• What to produce: From the listing below, extract each line containing the string "world".

• Available data:
Lemma X21_witness :
  exists o2,
    newRuleguardChecker Example.world
      {| rules := " rules-a.txt ,[,bad.go"; debug := "other"; failOnError := "" |}
      Example.context
      = (o2, (newRuleguardChecker Example.world Scenario.lenient Example.context).2) /\
    match Continue (Build_ruleguardChecker Example.world Example.context "g"
                      (Some ["rules-a.txt"])), o2 with
    | Continue c1, Continue c2 =>
        engine c1 = engine c2 /\ ctx c1 = Example.context /\ ctx c2 = Example.context /\
        debugGroup c1 = "g" /\ debugGroup c2 = "other"
    | Return err1, Return err2 => err1 = err2
    | _, _ => False
    end.
Proof.
  apply (X21_debug_plays_no_part_in_the_construction Example.world
           " rules-a.txt ,[,bad.go" "" "g" "other" Example.context).
  vm_compute; reflexivity.
Defined.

• Solution for this exercise:
    newRuleguardChecker Example.world
      = (o2, (newRuleguardChecker Example.world Scenario.lenient Example.context).2) /\
    match Continue (Build_ruleguardChecker Example.world Example.context "g"
  apply (X21_debug_plays_no_part_in_the_construction Example.world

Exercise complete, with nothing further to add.